> Exercise details: Below are entries; print them exactly from the first line through the one containing "Definition bkey (b".
---------- Data ----------
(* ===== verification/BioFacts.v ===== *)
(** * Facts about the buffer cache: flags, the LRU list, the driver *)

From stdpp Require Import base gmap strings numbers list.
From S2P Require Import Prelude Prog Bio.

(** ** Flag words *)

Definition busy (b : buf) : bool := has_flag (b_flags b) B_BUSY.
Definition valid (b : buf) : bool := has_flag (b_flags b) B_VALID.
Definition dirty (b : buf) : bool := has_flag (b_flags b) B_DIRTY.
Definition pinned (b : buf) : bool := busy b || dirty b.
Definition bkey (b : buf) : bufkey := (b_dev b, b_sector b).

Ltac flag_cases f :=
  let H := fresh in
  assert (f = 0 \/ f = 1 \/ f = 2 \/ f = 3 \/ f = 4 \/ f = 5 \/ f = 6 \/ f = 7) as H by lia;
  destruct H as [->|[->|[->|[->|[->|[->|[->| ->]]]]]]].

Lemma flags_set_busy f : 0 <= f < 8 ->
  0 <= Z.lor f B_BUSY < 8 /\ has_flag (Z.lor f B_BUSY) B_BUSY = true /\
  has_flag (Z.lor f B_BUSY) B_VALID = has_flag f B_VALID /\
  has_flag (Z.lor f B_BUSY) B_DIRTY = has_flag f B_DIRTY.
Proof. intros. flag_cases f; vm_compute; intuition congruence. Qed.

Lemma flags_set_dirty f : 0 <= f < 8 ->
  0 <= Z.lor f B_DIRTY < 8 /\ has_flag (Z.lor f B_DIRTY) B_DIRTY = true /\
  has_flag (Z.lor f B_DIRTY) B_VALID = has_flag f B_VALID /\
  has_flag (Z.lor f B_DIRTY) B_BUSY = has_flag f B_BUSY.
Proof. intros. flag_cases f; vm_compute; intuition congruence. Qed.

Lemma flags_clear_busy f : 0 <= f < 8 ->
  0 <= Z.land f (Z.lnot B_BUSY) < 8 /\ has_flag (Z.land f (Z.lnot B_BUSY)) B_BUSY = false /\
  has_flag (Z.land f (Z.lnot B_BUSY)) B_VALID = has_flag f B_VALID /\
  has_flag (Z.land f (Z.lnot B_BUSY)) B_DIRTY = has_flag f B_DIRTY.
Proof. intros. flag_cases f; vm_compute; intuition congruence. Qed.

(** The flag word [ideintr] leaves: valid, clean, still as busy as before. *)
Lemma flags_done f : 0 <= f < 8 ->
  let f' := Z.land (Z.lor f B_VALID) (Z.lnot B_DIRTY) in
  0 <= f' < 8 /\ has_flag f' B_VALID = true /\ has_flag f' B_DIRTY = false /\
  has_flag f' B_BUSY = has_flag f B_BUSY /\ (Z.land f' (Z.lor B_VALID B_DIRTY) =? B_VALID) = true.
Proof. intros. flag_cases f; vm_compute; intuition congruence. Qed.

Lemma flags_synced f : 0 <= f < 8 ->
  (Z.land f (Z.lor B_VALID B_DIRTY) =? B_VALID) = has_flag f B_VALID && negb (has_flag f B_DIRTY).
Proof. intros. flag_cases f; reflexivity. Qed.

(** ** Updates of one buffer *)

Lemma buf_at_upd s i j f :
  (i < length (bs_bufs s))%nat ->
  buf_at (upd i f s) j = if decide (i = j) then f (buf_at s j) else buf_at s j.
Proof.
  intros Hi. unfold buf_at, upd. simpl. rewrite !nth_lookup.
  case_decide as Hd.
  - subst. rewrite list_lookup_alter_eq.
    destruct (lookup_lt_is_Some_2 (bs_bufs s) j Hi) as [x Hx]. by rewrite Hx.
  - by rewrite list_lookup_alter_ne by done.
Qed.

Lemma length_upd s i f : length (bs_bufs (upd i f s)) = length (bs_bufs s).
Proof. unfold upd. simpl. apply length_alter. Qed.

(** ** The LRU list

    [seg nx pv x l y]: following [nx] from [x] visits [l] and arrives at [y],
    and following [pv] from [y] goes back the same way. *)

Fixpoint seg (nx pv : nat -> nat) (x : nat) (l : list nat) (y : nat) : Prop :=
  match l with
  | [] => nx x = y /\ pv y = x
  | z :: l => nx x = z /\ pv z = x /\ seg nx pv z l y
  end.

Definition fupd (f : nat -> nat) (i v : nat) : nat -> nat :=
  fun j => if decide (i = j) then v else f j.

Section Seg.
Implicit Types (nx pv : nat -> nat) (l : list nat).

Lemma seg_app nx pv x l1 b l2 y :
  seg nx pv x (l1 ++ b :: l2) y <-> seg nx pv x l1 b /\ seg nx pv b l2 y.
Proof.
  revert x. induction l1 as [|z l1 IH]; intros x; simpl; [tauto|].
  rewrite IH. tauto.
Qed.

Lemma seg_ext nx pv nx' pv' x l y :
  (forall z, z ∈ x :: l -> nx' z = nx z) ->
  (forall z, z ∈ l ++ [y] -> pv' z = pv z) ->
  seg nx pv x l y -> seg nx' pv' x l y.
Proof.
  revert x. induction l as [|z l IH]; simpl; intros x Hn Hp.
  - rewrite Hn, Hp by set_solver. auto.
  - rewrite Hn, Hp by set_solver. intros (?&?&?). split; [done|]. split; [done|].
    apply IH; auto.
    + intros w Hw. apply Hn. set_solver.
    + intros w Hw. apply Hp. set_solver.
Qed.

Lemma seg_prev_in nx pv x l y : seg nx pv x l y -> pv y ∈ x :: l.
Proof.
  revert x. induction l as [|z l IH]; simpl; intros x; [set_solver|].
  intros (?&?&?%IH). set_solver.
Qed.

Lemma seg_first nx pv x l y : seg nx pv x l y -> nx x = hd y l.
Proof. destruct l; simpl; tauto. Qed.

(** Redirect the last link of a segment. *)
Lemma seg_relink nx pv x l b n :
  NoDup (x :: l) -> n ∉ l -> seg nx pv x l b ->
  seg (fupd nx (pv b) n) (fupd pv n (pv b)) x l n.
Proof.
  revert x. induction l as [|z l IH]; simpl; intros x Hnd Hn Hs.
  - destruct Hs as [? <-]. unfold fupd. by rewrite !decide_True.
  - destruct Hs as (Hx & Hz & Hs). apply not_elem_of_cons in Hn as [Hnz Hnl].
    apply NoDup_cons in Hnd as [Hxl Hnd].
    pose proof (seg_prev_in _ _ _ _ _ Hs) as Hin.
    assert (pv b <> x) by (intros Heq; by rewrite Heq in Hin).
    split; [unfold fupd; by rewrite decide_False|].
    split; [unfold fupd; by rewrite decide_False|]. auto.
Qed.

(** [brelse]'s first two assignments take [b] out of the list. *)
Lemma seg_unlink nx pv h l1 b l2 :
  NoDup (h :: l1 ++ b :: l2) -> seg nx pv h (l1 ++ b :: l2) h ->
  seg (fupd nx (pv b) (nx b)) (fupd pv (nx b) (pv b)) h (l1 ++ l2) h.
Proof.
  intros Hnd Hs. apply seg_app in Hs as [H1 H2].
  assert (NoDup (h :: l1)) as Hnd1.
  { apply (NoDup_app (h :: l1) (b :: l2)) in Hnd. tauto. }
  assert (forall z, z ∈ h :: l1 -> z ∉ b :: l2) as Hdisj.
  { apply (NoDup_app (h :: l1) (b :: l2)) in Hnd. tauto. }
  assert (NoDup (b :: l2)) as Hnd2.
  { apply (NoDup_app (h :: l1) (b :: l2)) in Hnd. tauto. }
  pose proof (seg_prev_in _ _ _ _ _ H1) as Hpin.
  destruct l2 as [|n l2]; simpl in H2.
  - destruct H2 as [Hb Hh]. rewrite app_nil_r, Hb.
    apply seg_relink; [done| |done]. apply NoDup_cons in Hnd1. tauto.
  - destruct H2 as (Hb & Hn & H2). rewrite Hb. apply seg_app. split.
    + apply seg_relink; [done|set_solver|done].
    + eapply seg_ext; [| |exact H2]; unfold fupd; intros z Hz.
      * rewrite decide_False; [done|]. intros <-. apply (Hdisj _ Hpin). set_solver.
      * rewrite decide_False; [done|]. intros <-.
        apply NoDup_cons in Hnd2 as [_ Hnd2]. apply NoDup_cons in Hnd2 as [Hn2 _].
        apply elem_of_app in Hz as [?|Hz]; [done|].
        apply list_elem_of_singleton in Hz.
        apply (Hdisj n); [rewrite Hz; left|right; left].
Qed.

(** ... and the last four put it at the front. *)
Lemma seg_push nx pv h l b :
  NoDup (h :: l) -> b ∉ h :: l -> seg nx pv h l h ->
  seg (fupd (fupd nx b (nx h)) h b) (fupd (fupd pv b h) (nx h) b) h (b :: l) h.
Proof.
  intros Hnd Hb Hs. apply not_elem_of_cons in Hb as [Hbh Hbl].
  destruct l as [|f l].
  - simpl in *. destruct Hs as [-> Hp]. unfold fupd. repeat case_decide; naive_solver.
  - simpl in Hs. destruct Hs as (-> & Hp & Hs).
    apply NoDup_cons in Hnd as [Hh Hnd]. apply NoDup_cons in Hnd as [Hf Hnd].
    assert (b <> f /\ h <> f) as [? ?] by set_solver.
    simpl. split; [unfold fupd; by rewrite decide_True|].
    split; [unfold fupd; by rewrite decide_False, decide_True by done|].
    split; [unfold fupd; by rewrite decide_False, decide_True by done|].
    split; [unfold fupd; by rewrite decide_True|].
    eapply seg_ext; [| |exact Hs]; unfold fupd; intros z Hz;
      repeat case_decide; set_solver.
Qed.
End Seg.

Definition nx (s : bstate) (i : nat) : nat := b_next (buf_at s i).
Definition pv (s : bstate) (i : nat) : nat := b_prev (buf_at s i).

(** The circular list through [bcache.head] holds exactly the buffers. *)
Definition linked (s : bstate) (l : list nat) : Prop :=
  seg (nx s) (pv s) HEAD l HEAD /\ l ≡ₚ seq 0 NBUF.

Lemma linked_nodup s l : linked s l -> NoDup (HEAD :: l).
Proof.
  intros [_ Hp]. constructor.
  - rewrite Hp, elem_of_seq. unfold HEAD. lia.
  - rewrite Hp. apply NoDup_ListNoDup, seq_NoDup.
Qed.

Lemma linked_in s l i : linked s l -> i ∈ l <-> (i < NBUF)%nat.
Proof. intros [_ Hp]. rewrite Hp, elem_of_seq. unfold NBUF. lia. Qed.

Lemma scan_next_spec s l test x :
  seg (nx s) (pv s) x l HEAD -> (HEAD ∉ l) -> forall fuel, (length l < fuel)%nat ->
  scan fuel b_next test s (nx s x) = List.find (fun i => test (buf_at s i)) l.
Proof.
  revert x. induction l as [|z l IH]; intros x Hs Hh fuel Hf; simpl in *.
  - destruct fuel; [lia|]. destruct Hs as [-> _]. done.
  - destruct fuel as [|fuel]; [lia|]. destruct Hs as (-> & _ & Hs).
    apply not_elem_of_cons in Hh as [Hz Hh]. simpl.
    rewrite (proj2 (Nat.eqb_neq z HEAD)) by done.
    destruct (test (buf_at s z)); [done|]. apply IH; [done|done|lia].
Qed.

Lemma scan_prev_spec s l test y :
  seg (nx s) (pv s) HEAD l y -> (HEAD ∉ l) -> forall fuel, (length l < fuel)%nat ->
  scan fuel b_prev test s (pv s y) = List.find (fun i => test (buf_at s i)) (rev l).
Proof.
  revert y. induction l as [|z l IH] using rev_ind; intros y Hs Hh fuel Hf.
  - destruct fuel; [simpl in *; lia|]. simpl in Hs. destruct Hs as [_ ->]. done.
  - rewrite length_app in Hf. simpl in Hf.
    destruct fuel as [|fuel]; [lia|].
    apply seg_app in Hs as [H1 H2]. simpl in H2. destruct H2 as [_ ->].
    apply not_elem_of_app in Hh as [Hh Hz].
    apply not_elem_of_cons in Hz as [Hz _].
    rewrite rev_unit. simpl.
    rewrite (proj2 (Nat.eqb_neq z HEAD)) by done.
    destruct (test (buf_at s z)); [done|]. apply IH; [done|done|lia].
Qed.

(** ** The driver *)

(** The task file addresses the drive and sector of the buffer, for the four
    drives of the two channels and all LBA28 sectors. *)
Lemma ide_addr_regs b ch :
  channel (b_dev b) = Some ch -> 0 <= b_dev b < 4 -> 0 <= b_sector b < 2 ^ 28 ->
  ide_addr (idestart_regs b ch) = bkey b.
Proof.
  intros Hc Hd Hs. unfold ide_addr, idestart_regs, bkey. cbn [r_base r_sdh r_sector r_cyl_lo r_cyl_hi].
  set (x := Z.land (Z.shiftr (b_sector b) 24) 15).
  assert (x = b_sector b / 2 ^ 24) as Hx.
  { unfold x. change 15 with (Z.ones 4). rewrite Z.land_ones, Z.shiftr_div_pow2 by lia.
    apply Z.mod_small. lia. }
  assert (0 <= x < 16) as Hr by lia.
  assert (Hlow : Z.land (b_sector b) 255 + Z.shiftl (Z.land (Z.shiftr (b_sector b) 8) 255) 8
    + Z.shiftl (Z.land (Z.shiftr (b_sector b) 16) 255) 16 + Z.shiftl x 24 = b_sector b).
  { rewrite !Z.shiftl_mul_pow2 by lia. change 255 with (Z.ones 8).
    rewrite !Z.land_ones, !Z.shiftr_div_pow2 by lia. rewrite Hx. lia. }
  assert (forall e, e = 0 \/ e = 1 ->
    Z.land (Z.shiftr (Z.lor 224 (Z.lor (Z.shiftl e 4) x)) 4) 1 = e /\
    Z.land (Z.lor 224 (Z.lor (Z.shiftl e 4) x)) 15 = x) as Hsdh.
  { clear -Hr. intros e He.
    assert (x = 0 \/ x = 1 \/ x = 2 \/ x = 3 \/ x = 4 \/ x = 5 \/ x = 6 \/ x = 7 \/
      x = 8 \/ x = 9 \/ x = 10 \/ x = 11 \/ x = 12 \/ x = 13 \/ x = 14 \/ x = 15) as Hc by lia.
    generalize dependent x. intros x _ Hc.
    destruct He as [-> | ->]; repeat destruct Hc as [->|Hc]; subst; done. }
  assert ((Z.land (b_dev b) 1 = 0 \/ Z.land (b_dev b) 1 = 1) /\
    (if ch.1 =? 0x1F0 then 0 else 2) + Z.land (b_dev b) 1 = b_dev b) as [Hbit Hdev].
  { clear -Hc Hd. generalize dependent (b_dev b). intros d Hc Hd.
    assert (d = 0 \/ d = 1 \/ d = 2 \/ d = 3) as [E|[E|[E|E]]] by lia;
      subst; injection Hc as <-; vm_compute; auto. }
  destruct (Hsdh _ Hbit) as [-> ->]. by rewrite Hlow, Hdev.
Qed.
----------
> Result of the task:
(* ===== verification/BioFacts.v ===== *)
(** * Facts about the buffer cache: flags, the LRU list, the driver *)

From stdpp Require Import base gmap strings numbers list.
From S2P Require Import Prelude Prog Bio.

(** ** Flag words *)

Definition busy (b : buf) : bool := has_flag (b_flags b) B_BUSY.
Definition valid (b : buf) : bool := has_flag (b_flags b) B_VALID.
Definition dirty (b : buf) : bool := has_flag (b_flags b) B_DIRTY.
Definition pinned (b : buf) : bool := busy b || dirty b.
Definition bkey (b : buf) : bufkey := (b_dev b, b_sector b).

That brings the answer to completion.